At the top of the stairs, Uberingham met Andrew Worthingham, who after his sleepless night could extend only the most distant, wooden semblance of a greeting. “The three men are in there,” he told them from afar. “And… I don’t quite know how to say this but… but I shot one of them in the leg.”
Uberingham winked at him. “Hold out your hand.”
“What?” Andrew peered at the policeman with an awakened impatience.
“Hold out your hand.”
Andrew didn’t hold out his hand but Uberingham pretended to smack it anyway. “Naughty boy!” With the eerie speed of the policeman’s action, Andrew had still jumped back.
Uberingham was now in the drawing room. It struck him that everybody was smoking, even the criminals, but he let this go.

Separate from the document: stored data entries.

(** * Image split-and-expand utility: a shallow embedding and its properties

    The development follows the layout of the repository:

    - [Types]          : src/types.ts
    - [ImageUtils]     : src/services/imageUtils.ts  (the splitter)
    - [GeminiService]  : services/geminiService      (the expander client)
    - [Dropzone]       : src/components/Dropzone.tsx (the upload filter)
    - [App]            : the application component   (the item state tracker)

    Browser facilities (image decoding, the canvas, the file reader, the
    identifier generator, the network) are not code of the repository; they
    are taken as an explicit environment record, so that every definition
    stays executable once an environment is supplied. *)

From Stdlib Require Import List String Ascii Bool Arith NArith Lia.
Import ListNotations.
Open Scope string_scope.
Open Scope list_scope.

(* ===================================================================== *)
(** ** Exceptions and results                                             *)
(* ===================================================================== *)

(** A JavaScript exception value, as far as the program distinguishes them:
    an [Error] object with its message, or the event a browser facility
    rejects a promise with. *)
Inductive Exn : Type :=
| JsError (message : string)
| LoadRejected                  (* img.onerror *)
| ReadRejected                  (* FileReader.onerror *)
| NetworkRejected (detail : string).

(** The outcome of a call that may throw (or of a promise that may reject). *)
Inductive Result (A : Type) : Type :=
| Ok (value : A)
| Throw (e : Exn).
Arguments Ok {A} value.
Arguments Throw {A} e.

(** JavaScript truthiness of a [string] and of a [string | null]. *)
Definition truthy (s : string) : bool := negb (String.eqb s "").

Definition truthyOpt (o : option string) : bool :=
  match o with
  | Some s => truthy s
  | None => false
  end.

(* ===================================================================== *)
(** ** src/types.ts                                                       *)
(* ===================================================================== *)

Module Types.

Inductive SplitDirection : Type :=
| Horizontal   (* Left/Right *)
| Vertical.    (* Top/Bottom *)

Inductive ProcessStatus : Type :=
| Idle
| Splitting
| Expanding
| Done
| Error.

Definition status_eqb (a b : ProcessStatus) : bool :=
  match a, b with
  | Idle, Idle | Splitting, Splitting | Expanding, Expanding
  | Done, Done | Error, Error => true
  | _, _ => false
  end.

(** A browser [File]: only the attributes the program reads. *)
Record File : Type := mkFile {
  name : string;
  type : string;          (* MIME type *)
  contents : string
}.

(** One half of a processed image (the anonymous object type of
    [splitPart1] and [splitPart2]). *)
Record SplitPart : Type := mkPart {
  url : option string;
  expandedUrl : option string;
  status : ProcessStatus
}.

Record ProcessedImage : Type := mkItem {
  id : string;
  originalUrl : string;
  file : File;
  splitPart1 : SplitPart;
  splitPart2 : SplitPart
}.

(** The literal type [1 | 2] used to select a half. *)
Inductive PartNumber : Type := One | Two.

End Types.
Import Types.

(* ===================================================================== *)
(** ** src/services/imageUtils.ts                                         *)
(* ===================================================================== *)

Module ImageUtils.
(* ===================================================================== *)
(** ** The store, exceptions and the method monad *)
(* ===================================================================== *)

Inductive exn : Type :=
| ValueError (msg : string)
| ReportParseError (msg : string).

Inductive result (A : Type) : Type :=
| Ok (a : A)
| Raise (e : exn).
Arguments Ok {A} a.
Arguments Raise {A} e.

Inductive LogLevel : Type := DEBUG | INFO | ERROR | CRITICAL.

(** A log record keeps the format string and its arguments apart, as
    [logging] does. *)
Inductive LogArg : Type :=
| LogVal (v : pyval)
| LogTable (t : gmap string pyval).

Record LogRecord : Type := {
  lr_level : LogLevel;
  lr_msg : string;
  lr_args : list LogArg
}.

(** The [Cocotb] object: the settings, the simulator name, and the slot
    in which [cached_property] keeps the value of [_results] once it has
    been computed. *)
Record CocotbObj : Type := {
  coverage : bool;
  reduced_log_fmt : bool;
  results_xml : string;
  resolve_x : ResolveX;
  testcase : list string;
  random_seed : option Z;
  gpi_extra : list string;
  executable : string;
  sim_name : string;
  cached_results : option JUnitXml
}.

(** The store. [w_files] is the file system as this module sees it: for
    every path at which a file exists, what [JUnitXml.fromfile] makes of
    it, a report or an exception. *)
Record World : Type := {
  w_self : CocotbObj;
  w_design : Design;
  w_flow_results : gmap string pyval;
  w_environ : gmap string string;
  w_files : gmap string (result JUnitXml);
  w_log : list LogRecord
}.

Definition M (A : Type) : Type := World -> result A * World.

#[export] Instance M_ret : MRet M := fun A a w => (Ok a, w).

#[export] Instance M_bind : MBind M := fun A B f c w =>
  match c w with
  | (Ok a, w') => f a w'
  | (Raise e, w') => (Raise e, w')
  end.

Definition raise {A : Type} (e : exn) : M A := fun w => (Raise e, w).

Definition gets {A : Type} (f : World -> A) : M A := fun w => (Ok (f w), w).

Definition modify (f : World -> World) : M unit := fun w => (Ok tt, f w).

Definition set_self (c : CocotbObj) (w : World) : World :=
  {| w_self := c; w_design := w_design w; w_flow_results := w_flow_results w;
     w_environ := w_environ w; w_files := w_files w; w_log := w_log w |}.

Definition set_design (d : Design) (w : World) : World :=
  {| w_self := w_self w; w_design := d; w_flow_results := w_flow_results w;
     w_environ := w_environ w; w_files := w_files w; w_log := w_log w |}.

Definition set_flow_results (r : gmap string pyval) (w : World) : World :=
  {| w_self := w_self w; w_design := w_design w; w_flow_results := r;
     w_environ := w_environ w; w_files := w_files w; w_log := w_log w |}.

Definition add_log (r : LogRecord) (w : World) : World :=
  {| w_self := w_self w; w_design := w_design w;
     w_flow_results := w_flow_results w; w_environ := w_environ w;
     w_files := w_files w; w_log := (w_log w ++ [r])%list |}.

(** [log.<level>(msg, *args)] *)
Definition log (level : LogLevel) (msg : string) (args : list LogArg) : M unit :=
  modify (add_log {| lr_level := level; lr_msg := msg; lr_args := args |}).

Definition with_tb_top (value : TbTop) (d : Design) : Design :=
  {| name := name d; root_path := root_path d; rtl := rtl d;
     tb := {| tb_top := value; tb_sources := tb_sources (tb d);
              tb_cocotb := tb_cocotb (tb d) |} |}.

(** [design.tb.top = value] *)
Definition assign_tb_top (value : TbTop) : M unit :=
  modify (fun w => set_design (with_tb_top value (w_design w)) w).

(** [flow_results[key] = value] *)
Definition assign_flow_result (key : string) (value : pyval) : M unit :=
  modify (fun w => set_flow_results (<[key := value]> (w_flow_results w)) w).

The former hostages were experiencing that disagreeable renewed alertness which comes at the end of an all-night party, in which you are uncertain of whether to start the next day or formally conclude the last one. Should they have breakfast or attempt to go to bed?
“So it’s these three?” Uberingham inspected Strathearn and Beaufort, who were standing protectively around the mangled Upensky. “Yes, they look like real policemen. We’ll probably give them jobs once this is all finished. They can’t be any worse than half the bozos who are working for me currently. Mickey tells me they can’t even fish your mother off the roof.”
Andrew looked very serious at this. “Maybe Ted or I should try to talk her down?”
“Tremendous idea. Gosh, everyone’s ahead of me again.”
Now Ted was pestering him. “Tori went down to the kitchens earlier to look for Tycienski, the chap who first called you. She learned that one of the criminals is definitely associated with the retreat, our neighbours. We think that you should move fast – to catch them red-handed.”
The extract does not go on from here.